Find the string "white" in the records. Copy each line that has it.

___ Dataset records

(** X2. With the largest tolerance, [k >= INT_MAX], every test succeeds
    whatever the values (also when a difference wraps), and both programs
    print [min(n, m)]. *)
Theorem X2_max_tolerance k a b :
  int_max ≤ k →
  Apartments.main k a b = Some (length a `min` length b)%nat ∧
  Temp.main k a b = Some (length a `min` length b)%nat.
Proof.
  intros Hk. apply mains_all_fit. intros x y _ _.
  pose proof (wrap32_bounds (Z.abs (sub32 x y))) as Hb. unfold abs32. lia.
Qed.

Lemma X2_max_tolerance_witness :
  Apartments.main 2147483647 [2000000000; -7] [-2000000000; 0; 9]
    = Some 2%nat ∧
  Temp.main 2147483647 [2000000000; -7] [-2000000000; 0; 9] = Some 2%nat.
Proof.
  apply (X2_max_tolerance 2147483647 [2000000000; -7] [-2000000000; 0; 9]).
  vm_compute. congruence.
Defined.

(** X3. When no applicant passes the match test against any apartment,
    both programs print 0. *)
Theorem X3_none_fit k a b :
  (∀ x y, x ∈ a → y ∈ b → k < abs32 (sub32 x y)) →
  Apartments.main k a b = Some 0%nat ∧ Temp.main k a b = Some 0%nat.
Proof. apply mains_none_fit. Qed.

Lemma X3_none_fit_witness :
  Apartments.main 5 [10; 40] [1; 25] = Some 0%nat ∧
  Temp.main 5 [10; 40] [1; 25] = Some 0%nat.
Proof.
  apply (X3_none_fit 5 [10; 40] [1; 25]).
  intros x y Hx Hy. apply list_elem_of_In in Hx, Hy. simpl in Hx, Hy.
  destruct Hx as [<-|[<-|[]]], Hy as [<-|[<-|[]]]; vm_compute; congruence.
Defined.

(** X4. A negative tolerance (outside the documented precondition) makes
    both programs print 0, provided no [int] difference equals [INT_MIN],
    the one value whose [abs] is negative. *)
Theorem X4_negative_tolerance k a b :
  k < 0 → (∀ x y, x ∈ a → y ∈ b → sub32 x y ≠ int_min) →
  Apartments.main k a b = Some 0%nat ∧ Temp.main k a b = Some 0%nat.
Proof.
  intros Hk Hmin. apply mains_none_fit. intros x y Hx Hy.
  specialize (Hmin x y Hx Hy). pose proof (wrap32_bounds (x - y)) as Hb.
  fold (sub32 x y) in Hb. rewrite abs32_exact; lia.
Qed.

Lemma X4_negative_tolerance_witness :
  Apartments.main (-1) [4; 4] [4] = Some 0%nat ∧
  Temp.main (-1) [4; 4] [4] = Some 0%nat.
Proof.
  apply (X4_negative_tolerance (-1) [4; 4] [4]); [lia|].
  intros x y Hx Hy. apply list_elem_of_In in Hx, Hy. simpl in Hx, Hy.
  destruct Hx as [<-|[<-|[]]], Hy as [<-|[]]; vm_compute; congruence.
Defined.

(** *** Offsets *)

Lemma sort_insert_shift d x l :
  sort_insert (x + d) (shift d l) = shift d (sort_insert x l).
Proof.
  induction l as [|y l IH]; simpl; [done|].
  destruct (Z.leb_spec x y), (Z.leb_spec (x + d) (y + d)); try lia; [done|].
  simpl. by rewrite IH.
Qed.

Lemma sort_shift d l : sort (shift d l) = shift d (sort l).
Proof.
  induction l as [|x l IH]; simpl; [done|].
  by rewrite IH, sort_insert_shift.
Qed.

Lemma shift_length d l : length (shift d l) = length l.
Proof. apply length_fmap. Qed.

Lemma shift_lookup_total d l i :
  (i < length l)%nat → shift d l !!! i = l !!! i + d.
Proof.
  intros Hi. destruct (lookup_lt_is_Some_2 l i Hi) as [x Hx].
  rewrite (list_lookup_total_correct _ _ _ Hx).
  apply list_lookup_total_correct. unfold shift.
  by rewrite list_lookup_fmap, Hx.
Qed.

Lemma sub32_shift d x y : sub32 (x + d) (y + d) = sub32 x y.
Proof. unfold sub32. f_equal. lia. Qed.

(** X5. Translation invariance: adding one and the same offset to every
    applicant and every apartment value, as long as the values before and
    after are [int]s, changes the printed count of neither program; the
    count depends on the values through their differences and their order
    only. *)
Theorem X5_translation d k a b :
  ints a → ints b → ints (shift d a) → ints (shift d b) →
  Apartments.main k (shift d a) (shift d b) = Apartments.main k a b ∧
  Temp.main k (shift d a) (shift d b) = Temp.main k a b.
Proof.
  intros _ _ _ _.
  unfold Apartments.main, Temp.main. rewrite !shift_length, !sort_shift.
  split; f_equal; apply while_ext; intros [[i j] c] [Hi Hj]%cond_true.
  - unfold Apartments.body.
    rewrite !shift_lookup_total by (by rewrite sort_length).
    by rewrite sub32_shift.
  - unfold Temp.body.
    rewrite !shift_lookup_total by (by rewrite sort_length).
    rewrite sub32_shift.
    by destruct (Z.ltb_spec (sort a !!! i) (sort b !!! j)),
      (Z.ltb_spec (sort a !!! i + d) (sort b !!! j + d)); try lia.
Qed.
(** * npbtool: timing and profiling wrapper for the NAS Parallel Benchmarks

    A shallow embedding of [npbtool.py] ([do_time], [tail_output],
    [do_profile], [run_profiler_on]) and the properties of its two modes.

    Modelling decisions.
    - Everything the script obtains from outside (the inherited environment,
      the wall clock, the lines the benchmark writes, the exit status of the
      children, the state of the [out/] directory) is collected in a [Host]
      record; the script is a function of its arguments and of that record.
    - Clock readings and durations are exact rationals ([Q]).  Every finite
      Python float is a rational; the rounding of float subtraction, the
      values inf and nan, and the sign of zero are not represented.
    - The script runs in a state-and-exception monad [M] over a [Store] that
      holds the log of externally visible actions and the two variables that
      the closure [tail_output] shares with [do_time].  The store survives an
      exception, as the variables of a Python frame do.
    - A [threading.Thread] body runs on the same store.  Its actions are
      logged in one block right after [thread.start()]; where they fall with
      respect to the actions of the main flow up to [thread.join()] is not
      fixed by the script, and the log shows one of the possible orders.  The
      clock values themselves come from the [Host], so no timing is derived
      from the position in the log.  An exception that escapes the body ends
      the thread only: [threading.excepthook] writes the traceback to
      standard error and the main flow goes on.
    - The runs covered are those in which every child terminates, so that
      [wait] and [join] return.  A benchmark whose output nobody reads any
      more can end only if what it still writes fits in the pipe
      ([pipe_capacity]); where a statement depends on that, it says so. *)

From stdpp Require Import gmap strings list.
From Stdlib Require Import QArith Qround DecimalString Ascii String Lia Lqa.

Open Scope string_scope.
Open Scope Z_scope.

(** ** Python values and built-ins used by the script *)

Module Py.

(** Exceptions that can occur in the script. *)
Inductive Exn : Type :=
| IndexError
| ValueError
| TypeError
| FileExistsError
| OSError
| OverflowError
| CalledProcessError (str_e : string)
| SystemExit (code : Z).

Inductive Result (A : Type) : Type :=
| Ok (a : A)
| Raise (e : Exn).
Arguments Ok {A} a.
Arguments Raise {A} e.

(** [str(n)] for an [int]. *)
Definition str (n : Z) : string := NilZero.string_of_int (Z.to_int n).

(** [s * n] for a string. *)
Fixpoint str_mul (s : string) (n : nat) : string :=
  match n with
  | O => ""
  | S n' => s ++ str_mul s n'
  end.

(** [needle in hay] for strings: [needle] occurs at some offset. *)
Fixpoint str_in (needle hay : string) : bool :=
  String.prefix needle hay ||
  match hay with
  | "" => false
  | String _ hay' => str_in needle hay'
  end.

(** A Python [str] is modelled by its UTF-8 encoding, one [ascii] per byte;
    containment of one string in another is the same on the encodings as on
    the characters. *)

(** The white space characters of one byte: tab, line feed, vertical tab,
    form feed, carriage return, the four separators 28-31 and the space. *)
Definition isspace (c : ascii) : bool :=
  let n := nat_of_ascii c in
  ((9 <=? n)%nat && (n <=? 13)%nat) || ((28 <=? n)%nat && (n <=? 32)%nat).

(** The number of bytes of the white space character at the head of [s],
    [0] when [s] does not start with one.  Besides the characters of
    [isspace], [str.isspace] accepts U+0085 and U+00A0 (two bytes) and
    U+1680, U+2000 to U+200A, U+2028, U+2029, U+202F, U+205F and U+3000
    (three bytes). *)
Definition space_bytes (s : string) : nat :=
  match s with
  | String a (String b rest) =>
      let x := nat_of_ascii a in
      let y := nat_of_ascii b in
      if isspace a then 1%nat
      else if (x =? 194)%nat && ((y =? 133)%nat || (y =? 160)%nat) then 2%nat
      else match rest with
           | String c _ =>
               let z := nat_of_ascii c in
               if ((x =? 225)%nat && (y =? 154)%nat && (z =? 128)%nat)
                  || ((x =? 226)%nat && (y =? 128)%nat
                      && (((128 <=? z)%nat && (z <=? 138)%nat)
                          || (z =? 168)%nat || (z =? 169)%nat
                          || (z =? 175)%nat))
                  || ((x =? 226)%nat && (y =? 129)%nat && (z =? 159)%nat)
                  || ((x =? 227)%nat && (y =? 128)%nat && (z =? 128)%nat)
               then 3%nat else 0%nat
           | "" => 0%nat
           end
  | String a "" => if isspace a then 1%nat else 0%nat
  | "" => 0%nat
  end.

(** [s.split()]: the maximal runs of characters that are not white space, in
    order.  [cur] is the run being read; [skip] counts the bytes still to
    pass of a white space character of several bytes. *)
Fixpoint split_from (skip : nat) (cur : string) (s : string) : list string :=
  match s with
  | "" => if String.eqb cur "" then [] else [cur]
  | String c s' =>
      match skip with
      | S k => split_from k cur s'
      | O =>
          match space_bytes s with
          | O => split_from 0 (cur ++ String c "") s'
          | S k =>
              if String.eqb cur "" then split_from k "" s'
              else cur :: split_from k "" s'
          end
      end
  end.

Definition split (s : string) : list string := split_from 0 "" s.

(** [l[i]] for a list and a non-negative index. *)
Definition getitem {A : Type} (l : list A) (i : nat) : Result A :=
  match l !! i with
  | Some x => Ok x
  | None => Raise IndexError
  end.

(** [x or y] for an optional float [x]: [None] and zero are falsy. *)
Definition or_ (x : option Q) (y : Q) : Q :=
  match x with
  | Some v => if Qeq_bool v 0 then y else v
  | None => y
  end.

(** [int(floor(x))]. *)
Definition int_floor (x : Q) : Z := Qfloor x.

(** [f"{x:.2f}"] for a float: the sign, the integer part and two decimals
    of the value rounded to the nearest hundredth, ties to even. *)
Definition format_2f (x : Q) : string :=
  let d := Zpos (Qden x) in
  let a := Z.abs (Qnum x) * 100 in
  let k := a / d in
  let r := a mod d in
  let k' := if 2 * r >? d then k + 1
            else if 2 * r =? d then (if Z.even k then k else k + 1)
            else k in
  let frac := k' mod 100 in
  (if Qnum x <? 0 then "-" else "") ++ str (k' / 100) ++ "." ++
  (if frac <? 10 then "0" else "") ++ str frac.

(** [f"{x:.2f}"] for a variable that holds a float or [None]:
    [NoneType.__format__] rejects the format string. *)
Definition format_2f_opt (x : option Q) : Result string :=
  match x with
  | Some v => Ok (format_2f v)
  | None => Raise TypeError
  end.

(** [os.path.basename(p)]: what follows the last slash. *)
Fixpoint basename_from (cur : string) (p : string) : string :=
  match p with
  | "" => cur
  | String c p' =>
      if Ascii.eqb c "/" then basename_from "" p'
      else basename_from (cur ++ String c "") p'
  end.

Definition basename (p : string) : string := basename_from "" p.

(** What [os.makedirs] finds at the path. *)
Inductive PathState : Type := Absent | Directory | RegularFile.

(** [os.makedirs(path, exist_ok=...)], on the state of [path]. *)
Definition makedirs (exist_ok : bool) (st : PathState) : Result PathState :=
  match st with
  | Absent => Ok Directory
  | Directory => if exist_ok then Ok Directory else Raise FileExistsError
  | RegularFile => Raise FileExistsError
  end.

(** The exit status of the interpreter for the way the script ends. *)
Definition exit_status {A : Type} (r : Result A) : Z :=
  match r with
  | Ok _ => 0
  | Raise (SystemExit c) => c
  | Raise _ => 1
  end.

End Py.

Export Py.

(** ** Logged actions, the store and the monad *)

Inductive Tid : Type := MainThread | WorkerThread.

(** The externally visible actions of the script. *)
Inductive Event : Type :=
| ERun (argv : list string) (check : bool)
| EMakedirs (path : string) (exist_ok : bool)
| EPopen (command : string) (shell stdout_pipe stderr_to_stdout text : bool)
         (env : gmap string string)
| ETime (t : Q)
| EThreadStart
| EWait (returncode : Z)
| EJoin
| EPrint (written : string)
| ESleep (secs : Q)
| EExcepthook (e : Exn).

(** The log, the thread that is running, and the two variables of [do_time]
    that [tail_output] declares [nonlocal]. *)
Record Store : Type := mkStore {
  log : list (Tid * Event);
  running : Tid;
  initialization_duration : option Q;
  mop_s : option Q
}.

______

**Solution to the exercise**:
(** The white space characters of one byte: tab, line feed, vertical tab,
(** The number of bytes of the white space character at the head of [s],
(** [s.split()]: the maximal runs of characters that are not white space, in
    pass of a white space character of several bytes. *)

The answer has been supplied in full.